BSE, verbotene Arzneien im Schweinefleisch und
schließlich auch noch die Maul- und Klauenseuche: Die Liste der
Krisen und Skandale um unsere tägliche Nahrung scheint endlos. Und
inzwischen weiß kaum noch ein Verbraucher in Deutschland, was er
eigentlich gefahrlos essen kann. Die Folge: Der Rindfleischmarkt ist
fast zusammengebrochen, auch Schweinefleisch findet immer weniger
Kunden. Alle sind auf der Suche nach Alternativen. Der Markt für
Geflügel aller Art boomt, denn Fleisch vom Hähnchen oder von der Pute
gilt ohnehin als gesünder, vor allem weil es cholesterinärmer ist.
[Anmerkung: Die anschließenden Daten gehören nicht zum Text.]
Definition demo_lstat (p : list ascii) : option fkind :=
  if streq p (str "/home/bob/a") || streq p (str "/home/bob/ab") then Some FK_REG
  else if streq p (str "/srv/my pub") || streq p (str "/data/shared") then Some FK_DIR else None.

Definition demo_vfs : list wzd_vfs_t := [mkVfs (str "%userhome/shared") (str "/data/shared") (Some (str "=bob"))].

Abbreviation demo_backend := (Some (plaintext demo_changepass demo_auth)).

Lemma home_root : buf_str (rootpath home_user) = Val (str "/home/bob").
Proof.
  apply (buf_str_padded WZD_MAX_PATH (str "/home/bob")); [by_decision|]. apply Nat.ltb_lt. by vm_compute.
Qed.

Lemma home_user_ok : perm_user home_user demo_world (str "bob") [] [].
Proof.
  split; [|reflexivity|simpl; lia|constructor].
  apply (buf_str_padded HARD_USERNAME_LENGTH (str "bob")); [by_decision|]. apply Nat.ltb_lt. by vm_compute.
Qed.

Lemma demo_vfs_ok : Forall (vfs_ok demo_backend demo_world home_user) demo_vfs.
Proof.
  constructor; [|constructor]. split; [done|]. split; [exists true; by vm_compute|].
  exists (Some (str "/home/bob/shared")). split; [by vm_compute|]. apply Nat.ltb_lt. by vm_compute.
Qed.

Lemma demo_disk_holds p : ∃ l, holds 509 demo_disk p l.
Proof.
  destruct (decide (p = demo_permfile)) as [->|Hne]; [exists demo_dir; exact demo_holds|].
  exists []. split; [constructor|]. split; [constructor|]. unfold demo_disk. by rewrite lookup_singleton_ne.
Qed.

Lemma demo_bases base : base_ok 509 demo_disk demo_vfs (str "/home/bob") base →
  (length base ≤ 20)%nat ∧ head base = Some SLASH.
Proof.
  intros [->|[(p & l & d & (_ & _ & Hh) & Hd & Hlk)|Hv]].
  - split; [apply Nat.leb_le; by vm_compute|done].
  - destruct (decide (p = demo_permfile)) as [->|Hne].
    + pose proof demo_holds as (_ & _ & Hx). destruct (demo_disk !! demo_permfile); [|by subst; set_solver].
      rewrite Hx in Hh. injection Hh as Hh. apply (f_equal (map data)) in Hh.
      assert (Hin : Some base ∈ map data (map repr l)).
      { apply list_elem_of_In, in_map_iff. exists (repr d). split; [done|]. by apply in_map, list_elem_of_In. }
      rewrite <- Hh in Hin. apply list_elem_of_In in Hin. destruct Hin as [Hin|[Hin|[]]]; [done|]. injection Hin as <-.
      split; [apply Nat.leb_le; by vm_compute|done].
    + unfold demo_disk in Hh. rewrite lookup_singleton_ne in Hh by done. subst. set_solver.
  - apply list_elem_of_singleton in Hv as ->. split; [apply Nat.leb_le; by vm_compute|done].
Qed.


(** Requests that go through the link and through the virtual directory. *)
Example checkpath_link :
  checkpath_new demo_backend 509 demo_lstat demo_disk demo_world demo_vfs (Some (str "pub/song")) (Some home_user) (str "/")
    = Val (E_FILE_NOEXIST, Some (str "/srv/my pub/song")).
Proof. by vm_compute. Qed.

Example checkpath_vfs :
  checkpath_new demo_backend 509 demo_lstat demo_disk demo_world demo_vfs (Some (str "/shared/../shared/")) (Some home_user) (str "/")
    = Val (E_OK, Some (str "/data/shared/")).
Proof. by vm_compute. Qed.

(** What follows a link to a regular file, or to a missing place, is written
    right after its target: the names given are no longer below it. *)
Definition demo_lstat_file (p : list ascii) : option fkind :=
  if streq p (str "/srv/my pub") then Some FK_REG else if streq p (str "/srv/my publicity") then Some FK_DIR else None.

Example checkpath_glues_after_link :
  checkpath_new demo_backend 509 demo_lstat_file demo_disk demo_world demo_vfs (Some (str "pub/licity/song")) (Some home_user) (str "/")
    = Val (E_FILE_NOEXIST, Some (str "/srv/my publicity/song")) ∧
  checkpath_new demo_backend 509 (λ _, None) demo_disk demo_world demo_vfs (Some (str "pub")) (Some home_user) (str "/")
    = Val (E_FILE_NOEXIST, Some (str "/srv/my pubpub")).
Proof. by vm_compute. Qed.

Lemma checkpath_relative_overrun_witness :
  checkpath_new demo_backend 509 demo_lstat demo_disk demo_world demo_vfs
    (Some (replicate 600 "x"%char)) (Some home_user) (SLASH :: replicate 600 "d"%char) = Crash.
Proof.
  apply (checkpath_relative_overrun _ _ _ _ _ _ _ (str "/home/bob"));
    [exact home_root|done|apply Nat.leb_le; by vm_compute|by vm_compute|by vm_compute|apply Nat.ltb_lt; by vm_compute|apply Nat.ltb_lt; by vm_compute].
Defined.

Lemma checkpath_glues_after_file_witness :
  checkpath_new demo_backend 509 demo_lstat demo_disk demo_world demo_vfs
    (Some (str "/a/b")) (Some home_user) (str "/") = Val (E_OK, Some (str "/home/bob/ab")).
Proof.
  apply (checkpath_glues_after_file demo_backend 509 demo_lstat demo_disk demo_world demo_vfs home_user
    (str "/home/bob") (str "a") (str "b") (str "/"));
    [exact home_root|done|by_decision|by_decision|done|apply Nat.leb_le; by vm_compute|by vm_compute|by vm_compute].
Defined.
Lemma run_show_path s c buf p : w_contexts (ss_world s) !! ss_ctx s = Some c →
  buf_str buf = Val p → (length p < MAXPATH)%nat → show_path buf s = Val (tt, at_path s c p).
Proof.
  intros Hc Hp Hl. unfold show_path. rewrite (bind_run _ _ s p s (run_lift _ _ s Hp)).
  rewrite take_ge by lia. unfold upd_conn. by rewrite Hc.
Qed.

Section enter.
  Context (outle : Z → bool) (getcwd : option (list ascii)) (junk : list ascii) (Hjunk : length junk = MAXPATH).

(** What [do_chdir] does to the current path once the directory is accepted. *)
Lemma enter_run (s : session) (c : client) (d : list ascii) :
  w_contexts (ss_world s) !! ss_ctx s = Some c → nul_free d → (length d + 4 < MAXPATH)%nat →
  ∃ p, (r ← lift (stripdir outle getcwd (SLASH :: d) junk (Z.of_nat MAXPATH - 1));
        show_path r.2;;
        c ← my_context;
        r ← lift (stripdir outle getcwd (cn_path (c_conn c)) junk (Z.of_nat MAXPATH));
        (if (r.1 : bool) then show_path r.2 else mret tt);;
        mret E_OK) s = Val (E_OK, at_path s c (SLASH :: p)) ∧
    nul_free p ∧ (length p ≤ length d)%nat ∧
    ((∀ z, outle z = false) → Forall plain_name (components [] d) → SLASH :: p = show (resolve [] (components [] d))).
Proof using Hjunk.
  intros Hc Hd Hl.
  destruct (stripdir_spec outle getcwd d junk (Z.of_nat MAXPATH - 1)) as (k1 & b1 & Hk1 & Hs1 & _ & Hb1); [done|lia..|].
  destruct (show_absolute k1 d Hd) as (p1 & Hp1 & Hn1 & Hl1 & Hc1). rewrite Hp1 in Hb1.
  destruct (stripdir_spec outle getcwd p1 junk (Z.of_nat MAXPATH)) as (k2 & b2 & Hk2 & Hs2 & _ & Hb2); [done|lia..|].
  destruct (show_absolute k2 p1 Hn1) as (p2 & Hp2 & Hn2 & Hl2 & _). rewrite Hp2 in Hb2.
  exists p2. split_and!; [|done|lia|].
  - rewrite (bind_run _ _ s _ s (run_lift _ _ s Hs1)). cbn [snd].
    rewrite (bind_run _ _ s _ _ (run_show_path s c b1 (SLASH :: p1) Hc Hb1 ltac:(cbn [length]; lia))).
    rewrite (bind_run _ _ _ _ _ (run_my_context _ _ (at_path_context s c c (SLASH :: p1) Hc))).
    cbn [c_conn set_conn cn_path set_path].
    rewrite (bind_run _ _ _ _ _ (run_lift _ _ _ Hs2)). cbn [fst snd].
    rewrite (bind_run _ _ _ _ _ (run_show_path _ _ b2 (SLASH :: p2) (at_path_context s c c (SLASH :: p1) Hc) Hb2 ltac:(cbn [length]; lia))).
    by rewrite at_path_again.
  - intros Ho Hpl. rewrite (Hk1 Ho) in *. rewrite (Hk2 Ho) in *. rewrite <- Hp2.
    assert (Hpl1 : Forall plain_name (components [] p1)).
    { apply Forall_forall. intros x Hx. destruct (Hc1 x Hx) as [->|Hx']; [apply plain_empty|].
      apply strip_comps_subset in Hx' as [Hx'|Hx']; [set_solver|]. by eapply Forall_forall. }
    rewrite strip_comps_resolve in Hp1 |- * by done. f_equal. by apply show_twice.
Qed.
End enter.

(** The directory a change of directory may go to: the user has the right, the
    path resolves to something that is there, and it is a directory. *)
Definition may_enter (b : option wzd_backend_t) (umask : Z) (lstat stat : list ascii → option fkind) (disk : permdisk) (vfs : list wzd_vfs_t)
    (w : world) (m : wzd_user_t) (cur wanted dir : list ascii) : Prop :=
  Z.land (userperms m) RIGHT_CWD ≠ 0 ∧ checkpath_new b umask lstat disk w vfs (Some wanted) (Some m) (SLASH :: cur) = Val (E_OK, Some dir) ∧
  stat (remove_trailing_slash dir) = Some FK_DIR.



(** Names that end in dots are lost: the path shown after entering them is that
    of another directory. *)
Definition stripped_text (outle : Z → bool) (s : string) : outcome (list ascii) :=
  r ← stripdir outle None (str s) (replicate 64 NUL) 63; buf_str r.2.

Example stripdir_dotted_names :
  stripped_text (λ _, false) "/foo./bar" = Val (str "/bar") ∧ stripped_text (λ _, false) "/a/foo../bar/x" = Val (str "/bar/x") ∧
  stripped_text (λ _, false) "/foo.../bar" = Val (str "/foo.../bar").
Proof. by vm_compute. Qed.

(** The end of a path depends on where the compiler puts the arrays. *)
Example stripdir_pointers :
  stripped_text (λ _, false) "/a/b/.." = Val (str "/a") ∧ stripped_text (λ _, true) "/a/b/.." = Val (str "/a/b/..").
Proof. by vm_compute. Qed.

(** ** Concrete states *)

Definition cw_user : wzd_user_t :=
  let u := home_user in
  mkUser 1 0 (username u) (padded MAX_PASS_LENGTH (str "secret")) (rootpath u) (creator u)
    (u_tagline u) 1 (7 :: replicate 31 0) (u_max_idle_time u) (userperms u) (flags u) (u_max_ul_speed u)
    (u_max_dl_speed u) 2 (logins_per_ip u) [mkIpEntry (str "192.0.2.*") 1] (stats u) (credits u) (u_ratio u)
    (user_slots u) (leech_slots u) (last_login u).
Definition cw_users : users := after (user_register (Some 1%positive) 1 (empty_registry {[ 1%positive := cw_user ]})).
Definition cw_world : world := mkWorld cw_users dw_groups [demo_client 1 11] 1 1 0.
Definition cw_session : session := mkSession cw_world 0 [] [].
Definition cw_me : wzd_user_t := default user_init_struct (r_heap cw_users !! 1%positive).
Definition cw_stat (p : list ascii) : option fkind :=
  if streq p (str "/home/bob") || streq p (str "/srv/my pub") then Some FK_DIR else demo_lstat p.

Lemma cw_stat_reg q : demo_lstat q = Some FK_REG → cw_stat (remove_trailing_slash q) = Some FK_REG.
Proof.
  unfold demo_lstat at 1. destruct (streq q (str "/home/bob/a")) eqn:Ha; [apply streq_true in Ha as ->; by_vm|].
  destruct (streq q (str "/home/bob/ab")) eqn:Hb; [apply streq_true in Hb as ->; by_vm|]. cbn [orb]. by destruct (_ || _).
Qed.

Lemma cw_world_wf : world_wf cw_world.
Proof. split_and!; [|by vm_compute|apply demo_world_wf]. apply after_wf; [apply empty_registry_wf|by vm_compute]. Qed.

Lemma cw_session_user : session_user cw_session 1%positive cw_me.
Proof. split_and!; [apply cw_world_wf|reflexivity|reflexivity|]. by exists (demo_client 1 11). Qed.

Lemma cw_user_ok : perm_user cw_me cw_world (str "bob") [] [str "staff"].
Proof.
  split; [exact (pu_name _ _ _ _ _ home_user_ok)|reflexivity|by_vm|].
  apply Forall2_cons. split; [|constructor]. exists 1%positive, (set_g_backend demo_group 1). split_and!; [by_vm|reflexivity|reflexivity|by_decision|by_vm].
Qed.

Lemma cw_vfs_ok : Forall (vfs_ok su_backend cw_world cw_me) demo_vfs.
Proof.
  constructor; [|constructor]. split; [done|]. split; [exists true; by vm_compute|].
  exists (Some (str "/home/bob/shared")). split; [by vm_compute|apply Nat.ltb_lt; by vm_compute].
Qed.


(** The same request, run. *)
Example chdir_enters :
  match do_chdir su_backend 509 demo_lstat cw_stat demo_disk demo_vfs false (λ _, false) None (replicate MAXPATH NUL)
      (Some (str "x/../pub/./")) cw_session with
  | Val (ret, s') => bool_decide (ret = E_OK) && bool_decide ((λ c, cn_path (c_conn c)) <$> w_contexts (ss_world s') = [str "/pub"])
  | Crash => false
  end = true.
Proof. by vm_compute. Qed.

(** A directory whose name begins with a dot is entered although dotted names
    are hidden: the path that is tested ends with a slash, after which
    [is_hidden_file] finds an empty name. *)
Example chdir_enters_hidden :
  let dotted p := if streq p (str "/home/bob/.x") then Some FK_DIR else None in
  match do_chdir su_backend 509 dotted dotted demo_disk demo_vfs true (λ _, false) None (replicate MAXPATH NUL) (Some (str ".x")) cw_session with
  | Val (ret, s') => bool_decide (ret = E_OK) && bool_decide ((λ c, cn_path (c_conn c)) <$> w_contexts (ss_world s') = [str "/.x"])
  | Crash => false
  end = true ∧ is_hidden_file true (str "/home/bob/.x") = true.
Proof. by vm_compute. Qed.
Doch wer weiß, unter welchen Bedingungen hierzulande Puten gezüchtet
werden, dem vergeht schnell der Appetit: Zusammengepfercht in engen
Ställen, in die nie ein Strahl Tageslicht dringt, ohne Auslauf und
umgeben von beißendem Ammoniakgeruch, werden die Vögel bis zur
Schlachtreife gemästet. Damit die Tiere ihr geplantes Ende überhaupt
erreichen, stopft man sie voll mit Antibiotika. Konsumenten kann der
häufige "Genuss" dieses Fleisches am Ende sogar resistent machen
gegen diverse Medikamente. Aber auch Verbraucher, die ausweichen auf
vermeintlich edle Meerestiere, entgehen den fragwürdigen Methoden der
Lebensmittelindustrie nicht: Die Garnele zum Beispiel ist als
"shrimp" längst der Renner alternativer Speisepläne, sie wird aber
keineswegs aus dem Meer gefischt. Gezüchtet in riesigen, stinkenden
Teichen vor allem Lateinamerikas und Südostasiens, ist sie längst zur
Turbokrabbe verkommen, aufgepäppelt mit zahlreichen Masthilfsmitteln
und hohen Dosen diverser Arzneimittel. Ähnliches gilt für Zuchtlachse
aus Skandinavien. Neuerdings in Mode gekommen ist Fleisch von
hierzulande nicht heimischen Tieren wie Strauß oder Krokodil. Schon
können die Importeure derartiger Exoten die Nachfrage nicht mehr
befriedigen. In den ersten zwei Monaten dieses Jahres wurde davon in
Deutschland so viel verzehrt wie sonst in einem ganzen Jahr. Doch
auch hier stellt sich die Frage: Werden die Exoten mit den gleichen
Hilfsmitteln und Arzneien gezüchtet wie herkömmliche Tiere auch?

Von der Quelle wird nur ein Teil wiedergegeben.